**Entries supplied:**
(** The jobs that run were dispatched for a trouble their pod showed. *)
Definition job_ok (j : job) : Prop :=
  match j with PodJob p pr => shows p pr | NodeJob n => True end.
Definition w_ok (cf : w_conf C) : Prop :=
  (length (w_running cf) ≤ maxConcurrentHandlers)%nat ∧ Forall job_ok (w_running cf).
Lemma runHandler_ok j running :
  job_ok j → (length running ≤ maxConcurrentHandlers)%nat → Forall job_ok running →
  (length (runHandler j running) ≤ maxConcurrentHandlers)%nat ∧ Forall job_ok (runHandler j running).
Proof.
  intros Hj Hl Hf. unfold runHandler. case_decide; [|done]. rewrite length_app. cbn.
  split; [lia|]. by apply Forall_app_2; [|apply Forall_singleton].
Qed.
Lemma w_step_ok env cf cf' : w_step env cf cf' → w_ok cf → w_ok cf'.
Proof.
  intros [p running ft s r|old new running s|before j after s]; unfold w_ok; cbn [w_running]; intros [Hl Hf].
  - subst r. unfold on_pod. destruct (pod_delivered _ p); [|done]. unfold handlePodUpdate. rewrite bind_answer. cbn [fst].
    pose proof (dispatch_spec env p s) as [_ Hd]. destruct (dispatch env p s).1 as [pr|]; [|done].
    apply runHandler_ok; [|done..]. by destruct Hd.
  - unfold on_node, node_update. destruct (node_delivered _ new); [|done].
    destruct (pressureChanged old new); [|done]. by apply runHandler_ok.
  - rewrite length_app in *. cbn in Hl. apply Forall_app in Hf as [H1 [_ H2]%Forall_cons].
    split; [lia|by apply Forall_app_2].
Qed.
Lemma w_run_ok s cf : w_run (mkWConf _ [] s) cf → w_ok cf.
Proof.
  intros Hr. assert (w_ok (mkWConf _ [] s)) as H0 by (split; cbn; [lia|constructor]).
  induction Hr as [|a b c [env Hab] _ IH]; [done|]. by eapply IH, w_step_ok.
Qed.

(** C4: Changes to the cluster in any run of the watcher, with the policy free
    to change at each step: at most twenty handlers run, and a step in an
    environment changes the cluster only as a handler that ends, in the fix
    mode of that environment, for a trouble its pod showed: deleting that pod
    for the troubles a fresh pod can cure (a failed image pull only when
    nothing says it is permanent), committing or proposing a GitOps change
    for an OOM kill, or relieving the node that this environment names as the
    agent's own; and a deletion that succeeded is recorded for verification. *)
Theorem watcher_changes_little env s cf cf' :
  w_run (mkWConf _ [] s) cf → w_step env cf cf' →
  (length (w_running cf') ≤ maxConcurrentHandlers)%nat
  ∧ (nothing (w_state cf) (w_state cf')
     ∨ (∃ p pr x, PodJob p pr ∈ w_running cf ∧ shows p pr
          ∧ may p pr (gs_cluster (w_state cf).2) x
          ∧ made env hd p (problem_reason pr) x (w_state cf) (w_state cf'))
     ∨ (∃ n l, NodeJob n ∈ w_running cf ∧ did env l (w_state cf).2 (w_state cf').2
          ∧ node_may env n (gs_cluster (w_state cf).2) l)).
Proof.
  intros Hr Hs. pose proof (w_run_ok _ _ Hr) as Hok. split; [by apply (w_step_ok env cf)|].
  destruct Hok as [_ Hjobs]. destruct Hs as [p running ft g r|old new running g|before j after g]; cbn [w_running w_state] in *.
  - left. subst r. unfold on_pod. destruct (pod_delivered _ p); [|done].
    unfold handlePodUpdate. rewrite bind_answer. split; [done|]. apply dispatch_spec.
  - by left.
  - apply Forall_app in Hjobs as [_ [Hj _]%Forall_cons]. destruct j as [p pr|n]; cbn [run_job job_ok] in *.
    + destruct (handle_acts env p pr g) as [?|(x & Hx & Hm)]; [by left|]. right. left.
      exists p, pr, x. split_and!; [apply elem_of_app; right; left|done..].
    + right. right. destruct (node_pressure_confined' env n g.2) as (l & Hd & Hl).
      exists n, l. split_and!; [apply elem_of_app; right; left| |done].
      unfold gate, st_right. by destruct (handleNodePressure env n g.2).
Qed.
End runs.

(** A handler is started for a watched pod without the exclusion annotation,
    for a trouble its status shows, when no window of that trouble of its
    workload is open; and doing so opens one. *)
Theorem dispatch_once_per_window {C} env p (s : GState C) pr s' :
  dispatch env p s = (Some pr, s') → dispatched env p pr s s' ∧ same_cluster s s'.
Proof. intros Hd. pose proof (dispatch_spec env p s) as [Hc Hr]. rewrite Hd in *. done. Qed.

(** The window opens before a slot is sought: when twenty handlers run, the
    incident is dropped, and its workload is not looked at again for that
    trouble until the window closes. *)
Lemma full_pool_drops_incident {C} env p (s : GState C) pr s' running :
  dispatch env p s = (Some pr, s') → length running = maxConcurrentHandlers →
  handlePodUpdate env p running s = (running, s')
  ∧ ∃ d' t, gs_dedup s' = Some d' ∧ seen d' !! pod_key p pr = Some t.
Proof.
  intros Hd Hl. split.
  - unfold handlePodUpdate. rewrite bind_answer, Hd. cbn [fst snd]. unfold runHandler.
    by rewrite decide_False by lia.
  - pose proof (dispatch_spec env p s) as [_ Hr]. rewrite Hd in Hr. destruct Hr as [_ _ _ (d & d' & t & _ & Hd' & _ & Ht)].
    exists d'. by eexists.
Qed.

**What to do:** Go to the line in the material above that contains "Lemma runHandler_ok j" and copy exactly from there through the line that contains "(w_state cf).2) x", stopping after it.

**Your solution:**
Lemma runHandler_ok j running :
  job_ok j → (length running ≤ maxConcurrentHandlers)%nat → Forall job_ok running →
  (length (runHandler j running) ≤ maxConcurrentHandlers)%nat ∧ Forall job_ok (runHandler j running).
Proof.
  intros Hj Hl Hf. unfold runHandler. case_decide; [|done]. rewrite length_app. cbn.
  split; [lia|]. by apply Forall_app_2; [|apply Forall_singleton].
Qed.
Lemma w_step_ok env cf cf' : w_step env cf cf' → w_ok cf → w_ok cf'.
Proof.
  intros [p running ft s r|old new running s|before j after s]; unfold w_ok; cbn [w_running]; intros [Hl Hf].
  - subst r. unfold on_pod. destruct (pod_delivered _ p); [|done]. unfold handlePodUpdate. rewrite bind_answer. cbn [fst].
    pose proof (dispatch_spec env p s) as [_ Hd]. destruct (dispatch env p s).1 as [pr|]; [|done].
    apply runHandler_ok; [|done..]. by destruct Hd.
  - unfold on_node, node_update. destruct (node_delivered _ new); [|done].
    destruct (pressureChanged old new); [|done]. by apply runHandler_ok.
  - rewrite length_app in *. cbn in Hl. apply Forall_app in Hf as [H1 [_ H2]%Forall_cons].
    split; [lia|by apply Forall_app_2].
Qed.
Lemma w_run_ok s cf : w_run (mkWConf _ [] s) cf → w_ok cf.
Proof.
  intros Hr. assert (w_ok (mkWConf _ [] s)) as H0 by (split; cbn; [lia|constructor]).
  induction Hr as [|a b c [env Hab] _ IH]; [done|]. by eapply IH, w_step_ok.
Qed.

(** C4: Changes to the cluster in any run of the watcher, with the policy free
    to change at each step: at most twenty handlers run, and a step in an
    environment changes the cluster only as a handler that ends, in the fix
    mode of that environment, for a trouble its pod showed: deleting that pod
    for the troubles a fresh pod can cure (a failed image pull only when
    nothing says it is permanent), committing or proposing a GitOps change
    for an OOM kill, or relieving the node that this environment names as the
    agent's own; and a deletion that succeeded is recorded for verification. *)
Theorem watcher_changes_little env s cf cf' :
  w_run (mkWConf _ [] s) cf → w_step env cf cf' →
  (length (w_running cf') ≤ maxConcurrentHandlers)%nat
  ∧ (nothing (w_state cf) (w_state cf')
     ∨ (∃ p pr x, PodJob p pr ∈ w_running cf ∧ shows p pr
          ∧ may p pr (gs_cluster (w_state cf).2) x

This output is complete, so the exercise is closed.